“” Terence Hayes Jr - Driveline Baseball

Terence Hayes Jr

RHP, Bellevue College

Terence Hayes Jr. came to Driveline to rehab an arm injury with the hopes of earning an offer to play college baseball on the other side of the injury. He left the facility a year and a half later with what Driveline Director of Pitching Chris Langin deems a “Hand of God” slider and a roster spot at Bellevue College.

How did he manage that? It started with a discussion with Driveline Senior Pitching Coordinator Matthew Kress.

Kress, who would become Hayes’ trainer, explained to him everything he needed to know about Driveline’s return-to-throw program – about how the PULSE Workload Monitor is the single-most important tool he could use during his recovery, and how on the other side of his arm issues, he would be feeling better than he ever had before.

Hayes was in and got to work, becoming well-acquainted with Driveline’s PlyoCare Ball routine. What Kress soon realized was that Hayes was an extremely talented natural thrower of the baseball.

“What we quickly figured out was that Terence was on the younger side and was really looking to up his game so that he could get college offers,” Kress said. “So after that initial on-ramp and making sure the shoulder was back to normal, that’s when we really got into the nitty gritty.”

The nitty gritty involved putting some weight on Hayes’ frame – when he came into Driveline after his sophomore year of high school, he weighed 176 pounds and tested one standard deviation below Driveline’s high school average in overall strength.

In his latest High Performance assessment this March, Hayes weighed in at 204 pounds. His squat jump peak power had jumped from 3,464 Watts in October 2021 to 4,918 Watts in March 2023. His predicted velocity, in turn, had jumped from 80.5 mph to 85.5 mph.

In reality, Hayes was actually throwing 91 mph.

“Driveline talks about lowest hanging fruit,” Hayes said. “I was already pretty good at throwing, so it was about gaining muscle and the force I can put on the ball.”

Mission accomplished there.

“His strength has just skyrocketed,” Kress said of Hayes’ High Performance work.

That added strength has helped with more than just the fastball, too. The tick up in velocity that he worked so hard to get has paid dividends with his offspeed arsenal as well, which needed some work during his junior season.

Hayes was having success on the mound with his new 90 mph fastball, but felt like he was plateauing a little bit. He was having a hard time putting right-handed hitters away with two strikes.

The best thing he thought to do was consult with Kress.

“Halfway through his season, he was like, ‘Hey, can I come in? I faced this team last week and they kind of beat me up and I can’t figure out what the issue is,’” Kress recalled. “So I told him he was more than welcome, and what we figured out was that he was really struggling to put hitters away”
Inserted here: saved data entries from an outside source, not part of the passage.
Lemma nearest_le n x : (x <= inject_Z n)%Q → nearest x ≤ n.
Proof.
  intros H. pose proof (Qfloor_resp_le _ _ H) as Hf. rewrite Qfloor_Z in Hf.
  destruct (Z.eq_dec (Qfloor x) n) as [He|]; [|destruct (nearest_floor x) as [->| ->]; lia].
  pose proof (Qfloor_le x) as Hx. unfold nearest. rewrite He in Hx |- *.
  destruct (Qcompare_spec (x - inject_Z n) (1 # 2)) as [Hc|Hc|Hc]; [lra|lia|lra].
Qed.

(** *** Powers of two *)

Lemma pow2_pos e : (0 < 2 ^ e)%Q.
Proof. by apply Qpower_0_lt. Qed.

Lemma pow2_plus a b : (2 ^ (a + b) == 2 ^ a * 2 ^ b)%Q.
Proof. by apply Qpower_plus. Qed.

Lemma pow2_le a b : a ≤ b → (2 ^ a <= 2 ^ b)%Q.
Proof. intros H. by apply Qpower_le_compat_l. Qed.

Lemma pow2_Z e : 0 ≤ e → (inject_Z (2 ^ e) == 2 ^ e)%Q.
Proof. intros H. by rewrite Zpower_Qpower. Qed.

(** Scaling by a power of two and back. *)
Lemma unscale x e : (x * 2 ^ (- e) * 2 ^ e == x)%Q.
Proof. rewrite <-Qmult_assoc, <-pow2_plus. replace (- e + e) with 0 by lia. apply Qmult_1_r. Qed.

Lemma scaled_le x y e : (x * 2 ^ (- e) <= y ↔ x <= y * 2 ^ e)%Q.
Proof. rewrite <-(Qmult_le_r _ _ _ (pow2_pos e)), unscale. done. Qed.

Lemma scaled_ge x y e : (y <= x * 2 ^ (- e) ↔ y * 2 ^ e <= x)%Q.
Proof. rewrite <-(Qmult_le_r _ _ _ (pow2_pos e)), unscale. done. Qed.

(** *** The exponent *)

Lemma magnitude_spec q : (0 < q)%Q → (2 ^ magnitude q <= q)%Q ∧ (q < 2 ^ (magnitude q + 1))%Q.
Proof.
  intros Hq. destruct q as [n d]. assert (Hn : 0 < n) by (unfold Qlt in Hq; simpl in Hq; lia).
  pose proof (Z.log2_spec n Hn) as [Hn1 Hn2]. pose proof (Z.log2_spec (Zpos d) eq_refl) as [Hd1 Hd2].
  pose proof (Z.log2_nonneg n). pose proof (Z.log2_nonneg (Zpos d)).
  unfold magnitude. simpl Qnum. simpl Qden. set (a := Z.log2 n) in *. set (b := Z.log2 (Zpos d)) in *.
  assert (Hq' : (n # d == inject_Z n / inject_Z (Zpos d))%Q) by apply Qmake_Qdiv.
  assert (Hpos : (0 < inject_Z (Zpos d))%Q) by (unfold Qlt; simpl; lia).
  assert (Hlo : (2 ^ (a - b - 1) <= n # d)%Q).
  { rewrite Hq'. apply Qle_shift_div_l; [done|].
    apply Qle_trans with (2 ^ (a - b - 1) * 2 ^ (b + 1))%Q.
    - apply Qmult_le_l; [apply pow2_pos|]. rewrite <-pow2_Z by lia. rewrite <-Zle_Qle. lia.
    - rewrite <-pow2_plus. replace (a - b - 1 + (b + 1)) with a by lia. rewrite <-pow2_Z by lia.
      rewrite <-Zle_Qle. lia. }
  assert (Hhi : (n # d < 2 ^ (a - b + 1))%Q).
  { rewrite Hq'. apply Qlt_shift_div_r; [done|].
    apply Qlt_le_trans with (2 ^ (a + 1))%Q.
    - rewrite <-pow2_Z by lia. rewrite <-Zlt_Qlt. lia.
    - replace (a + 1) with (a - b + 1 + b) by lia. rewrite (pow2_plus (a - b + 1)).
      apply Qmult_le_l; [apply pow2_pos|]. rewrite <-pow2_Z by lia. rewrite <-Zle_Qle. lia. }
  destruct (Qle_bool (2 ^ (a - b)) (n # d)) eqn:Hk.
  - apply Qle_bool_iff in Hk. by split.
  - split; [done|]. replace (a - b - 1 + 1) with (a - b) by lia. apply Qnot_le_lt. intros Hle.
    apply Qle_bool_iff in Hle. congruence.
Qed.
(* ===== verification/RateLimit.v ===== *)
(** * The rate limiter (internal/httpapi/middleware.go)

    The token bucket per client address, over the class of float64 arithmetic of
    Binary64.v.  The theorems are stated for any arithmetic with its laws, which
    double precision has. *)

From Stdlib Require Import QArith Lqa.
From S2P Require Import Prelude GoStd.
From S2P Require Export Binary64.
Open Scope Z_scope.

Definition requestsPerMinute : Z := 60.
Definition bucketIdleTTL : Z := 10 * Minute.
Definition sweepInterval : Z := Minute.

(** The zero [time.Time], in nanoseconds since the epoch: January 1, year 1. *)
Definition zero_time : Z := -62135596800 * Second.

(** ** The limiter *)

Section limiter.
Context {FL : Float64}.

(** [d.Seconds()]: whole seconds and the rest are converted apart. *)
Definition Seconds (d : Z) : F :=
  fadd (of_int (Z.quot d Second)) (fdiv (of_int (Z.rem d Second)) (of_int 1000000000)).

Record bucket : Type := MkBucket { tokens : F; last : Z }.

Record rateLimiter : Type := MkRateLimiter {
  buckets : gmap string bucket;
  perSecond : F;
  burst : F;
  lastSweep : Z;
}.

Definition newRateLimiter (perMinute : Z) : rateLimiter :=
  MkRateLimiter ∅ (fdiv (of_int perMinute) (of_int 60)) (of_int perMinute) zero_time.

Definition busy (now : Z) (kb : string * bucket) : Prop := Sub now (last kb.2) ≤ bucketIdleTTL.

#[global] Instance busy_dec now kb : Decision (busy now kb).
Proof. unfold busy. apply _. Defined.

Definition sweep (l : rateLimiter) (now : Z) : rateLimiter :=
  if Sub now (lastSweep l) <? sweepInterval then l
  else MkRateLimiter (filter (busy now) (buckets l)) (perSecond l) (burst l) now.

(** The refill of a bucket for the time since its last request. *)
Definition refill (l : rateLimiter) (b : bucket) (now : Z) : bucket :=
  let elapsed := Seconds (Sub now (last b)) in
  if flt (of_int 0) elapsed then
    let t := fadd (tokens b) (fmul elapsed (perSecond l)) in
    MkBucket (if flt (burst l) t then burst l else t) now
  else b.

(** [allow], in the lock: the verdict and the limiter afterwards. *)
Definition allow (l : rateLimiter) (key : string) (now : Z) : bool * rateLimiter :=
  let l := sweep l now in
  let b := default (MkBucket (burst l) now) (buckets l !! key) in
  let b := refill l b now in
  if flt (tokens b) (of_int 1) then
    (false, MkRateLimiter (<[key := b]> (buckets l)) (perSecond l) (burst l) (lastSweep l))
  else
    (true, MkRateLimiter (<[key := MkBucket (fsub (tokens b) (of_int 1)) (last b)]> (buckets l))
             (perSecond l) (burst l) (lastSweep l)).

(** Requests one after the other, in the order they take the lock. *)
Fixpoint allow_all (l : rateLimiter) (reqs : list (string * Z)) : list bool * rateLimiter :=
  match reqs with
  | [] => ([], l)
  | (key, now) :: reqs =>
      let '(ok, l) := allow l key now in
      let '(oks, l) := allow_all l reqs in (ok :: oks, l)
  end.

(** How many requests of a key were let through. *)
Fixpoint allowed (key : string) (reqs : list (string * Z)) (oks : list bool) : Z :=
  match reqs, oks with
  | (k, _) :: reqs, ok :: oks =>
      (if bool_decide (k = key) && ok then 1 else 0) + allowed key reqs oks
  | _, _ => 0
  end.

End limiter.

(** ** Runs *)

(** Sixty requests at once, one more, then two after a second and a half. *)
Example limiter_runs :
  (allow_all (newRateLimiter requestsPerMinute)
     (replicate 61 ("1.2.3.4"%string, 1000 * Second) ++
      replicate 2 ("1.2.3.4"%string, 1000 * Second + 1500000000))).1 =
  replicate 60 true ++ [false; true; false].
Proof. vm_compute. reflexivity. Qed.

(** The same requests over the Standard Library's doubles. *)
Example limiter_runs_spec :
  (allow_all (FL := spec_float64) (newRateLimiter requestsPerMinute)
     (replicate 61 ("1.2.3.4"%string, 1000 * Second) ++
      replicate 2 ("1.2.3.4"%string, 1000 * Second + 1500000000))).1 =
  replicate 60 true ++ [false; true; false].
Proof. vm_compute. reflexivity. Qed.
(* ===== verification/Budget.v ===== *)
(** * Budgets

    Some operations have to be earned: a row is inserted for a nonce that was
    drawn, an account is looked up for a challenge that was consumed.  A
    program [pays] when, whatever it is answered, it never spends more than it
    has earned; then neither do any number of such programs that run at once. *)

From S2P Require Import Prelude Effects Interleaving.

Lemma count_never {A} (l : list A) : count (λ _, false) l = 0%nat.
Proof. induction l as [|a l IH]; [done|]. by rewrite count_cons, IH. Qed.

Section budget.
Context {S : sig} (earn : event S → bool) (spend : op S → bool).

Definition credit (o : op S) (x : res S o) (n : nat) : nat :=
  if earn (Ev o x) then Datatypes.S n else n.

(** [n] is what the program may still spend. *)
Fixpoint pays {A} (n : nat) (p : prog S A) : Prop :=
  match p with
  | Ret _ => True
  | Vis o k =>
      if spend o then
        match n with
        | O => False
        | Datatypes.S n => ∀ x, pays (credit o x n) (k x)
        end
      else ∀ x, pays (credit o x n) (k x)
  end.

Abbreviation spent tr := (count (λ ev : event S, spend (ev_op ev)) tr).
Abbreviation earned tr := (count earn tr).

Lemma pays_mono {A} n m (p : prog S A) : (n ≤ m)%nat → pays n p → pays m p.
Proof.
  revert n m. induction p as [a|o k IH]; intros n m Hnm; simpl; [done|].
  assert (Hc : ∀ n m x, (n ≤ m)%nat → pays (credit o x n) (k x) → pays (credit o x m) (k x)).
  { intros n' m' x H. apply IH. unfold credit. destruct (earn _); lia. }
  destruct (spend o).
  - destruct n as [|n]; [done|]. destruct m as [|m]; [lia|]. intros H x. eapply Hc; [|apply H]. lia.
  - intros H x. eapply Hc; [|apply H]. done.
Qed.

(** What is earned in the first part can be spent in the second. *)
Lemma pays_bind_runs {A B} n (f : A → prog S B) p :
  pays n p →
  (∀ tr a m, runs p tr a → (m + spent tr = n + earned tr)%nat → pays m (f a)) →
  pays n (pbind f p).
Proof.
  revert n. induction p as [a|o k IH]; intros n Hp Hf; cbn [pbind pays] in *.
  { eapply (Hf [] a); [done|]. unfold count. simpl. lia. }

  destruct (spend o) eqn:Ho.
  - destruct n as [|n]; [done|]. intros x. apply IH; [apply Hp|].
    intros tr a m Hr Hm. apply (Hf (Ev o x :: tr) a m); [by exists x, tr|].
    rewrite !count_cons. simpl. rewrite Ho. unfold credit in Hm. destruct (earn _); lia.
  - intros x. apply IH; [apply Hp|]. intros tr a m Hr Hm.
    apply (Hf (Ev o x :: tr) a m); [by exists x, tr|].
    rewrite !count_cons. simpl. rewrite Ho. unfold credit in Hm. destruct (earn _); lia.
Qed.

Lemma pays_bind {A B} n (f : A → prog S B) p :
  pays n p → (∀ a, pays 0 (f a)) → pays n (pbind f p).
Proof.
  intros Hp Hf. apply pays_bind_runs; [done|]. intros tr a m _ _.
  eapply pays_mono; [|apply Hf]. lia.
Qed.

(** A program that spends nothing. *)
Lemma pays_free {A} n (p : prog S A) : all_ops (λ o, spend o = false) p → pays n p.
Proof.
  revert n. induction p as [a|o k IH]; intros n; simpl; [done|]. intros [-> Hk] x. by apply IH.
Qed.

(** The first part spends nothing, the second part has what it earned. *)
Lemma pays_bind_free {A B} n (f : A → prog S B) p :
  all_ops (λ o, spend o = false) p →
  (∀ tr a, runs p tr a → pays (n + earned tr) (f a)) → pays n (pbind f p).
Proof.
  intros Hp Hf. apply pays_bind_runs; [by apply pays_free|]. intros tr a m Hr Hm.
  eapply pays_mono; [|by eapply Hf].
  assert (spent tr = 0%nat) as Hs; [|lia].
  pose proof (runs_all_ops _ _ _ _ Hr Hp) as Hall. clear Hr Hm.
  induction Hall as [|ev tr Hev _ IH]; [done|]. rewrite count_cons, Hev. lia.
Qed.

Lemma pays_max_ops {A} n (p : prog S A) : max_ops spend n p → pays n p.
Proof.
  revert n. induction p as [a|o k IH]; intros n; simpl; [done|]. intros Hp.
  assert (Hc : ∀ n x, max_ops spend n (k x) → pays (credit o x n) (k x)).
  { intros n' x H. unfold credit. destruct (earn _); [|by apply IH].
    apply (pays_mono n'); [lia|by apply IH]. }
  destruct (spend o); [destruct n as [|n]; [done|]|]; intros x; apply Hc, Hp.
Qed.

(** One step of a program keeps its account. *)
Lemma pays_step {A} n o (k : res S o → prog S A) x :
  pays n (Vis o k) →
  ∃ m, pays m (k x) ∧
    (m + (if spend o then 1 else 0) = n + (if earn (Ev o x) then 1 else 0))%nat.
Proof.
  cbn [pays]. intros H. destruct (spend o).
  - destruct n as [|n]; [done|]. exists (credit o x n). split; [apply H|]. unfold credit.
    destruct (earn _); lia.
  - exists (credit o x n). split; [apply H|]. unfold credit. destruct (earn _); lia.
Qed.

Lemma sum_list_insert (l : list nat) i n m :
  l !! i = Some n → (sum_list (<[i := m]> l) + n = sum_list l + m)%nat.
Proof.
  revert i. induction l as [|a l IH]; intros [|i] H; simpl in *; try done.
  - injection H as ->. lia.
  - apply IH in H. lia.
Qed.

(** Programs that pay, pay together. *)
Lemma pool_pays {A} (ps qs : list (prog S A)) tr :
  interleave ps tr qs → Forall (pays 0) ps → (spent tr.*2 ≤ earned tr.*2)%nat.
Proof.
  intros H Hps.
  assert (∃ bs, Forall2 pays bs qs ∧ (sum_list bs + spent tr.*2 = earned tr.*2)%nat)
    as (bs & _ & ?); [|lia].
  induction H as [ps|ps tr qs i o k x H IH Hi].
  { exists (replicate (length ps) 0%nat). split.
    - induction Hps; simpl; by constructor.
    - simpl. induction (length ps); simpl; done. }
  destruct (IH Hps) as (bs & HF & Hsum).
  destruct (Forall2_lookup_r _ _ _ _ _ HF Hi) as (n & Hn & Hp).
  destruct (pays_step _ _ _ x Hp) as (m & Hm & Heq).
  exists (<[i := m]> bs). split; [by apply Forall2_insert|].
  pose proof (sum_list_insert _ _ _ m Hn). rewrite fmap_app. csimpl. unfold count in *.
  rewrite !filter_app, !length_app, !filter_cons. simpl.
  destruct (spend o); simpl; destruct (earn (Ev o x)); simpl; lia.
Qed.

(** One program of a pool pays for itself. *)
Lemma steps_pays {A} n (p q : prog S A) tr :
  steps p tr q → pays n p → (spent tr ≤ n + earned tr)%nat.
Proof.
  intros H Hp. assert (∃ m, pays m q ∧ (m + spent tr = n + earned tr)%nat) as (m & _ & ?); [|lia].
  induction H as [p|p tr o k x H IH]; [exists n; by unfold count; simpl; split; [|lia]|].
  destruct (IH Hp) as (m & Hm & Hsum). destruct (pays_step _ _ _ x Hm) as (m' & Hm' & Heq).
  exists m'. split; [done|]. unfold count in *. rewrite !filter_app, !length_app, !filter_cons. simpl.
  destruct (spend o); simpl; destruct (earn (Ev o x)); simpl; lia.
Qed.
End budget.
Hayes had been attacking those hitters with a fastball-curveball-changeup combo. He and Kress decided it was time to build a slider. They jumped in front of the Edgertronic camera and started testing different grips and different thoughts on how he wanted to throw the slider.

Progress was made. A lot of progress.



Spin Rate

Spin Direction

Vert. Break

Horz. Break


Slider 1

74.5 MPH

2405 RPM


1.7 in.

-9.2 in.


Slider 2

73.7 MPH

2493 RPM


5.5 in.

-13.3 in.



That 145 Stuff+ slider that Hayes and Kress developed is what Driveline Director of Pitching Chris Langin deems a “Hand of God” slider, one that only about 1% of MLB pitchers are able to throw.

Needless to say, Hayes started punching a lot of hitters out with the pitch.

“I’ve used it this year and last summer,” he said, “and it’s been really effective.”

It also helped him get an offer to pitch at Bellevue College, where he’s now in his freshman year. He’s come a long way from the skinny kid who came to Driveline to rehab a shoulder bug. He knows Kress and Driveline have a lot to do with that.

“It’s super helpful to have someone who knows what they’re talking about,” Hayes said, “and is going to give you good tips instead of me just guessing on what to do to get a pitch to move the way I want.”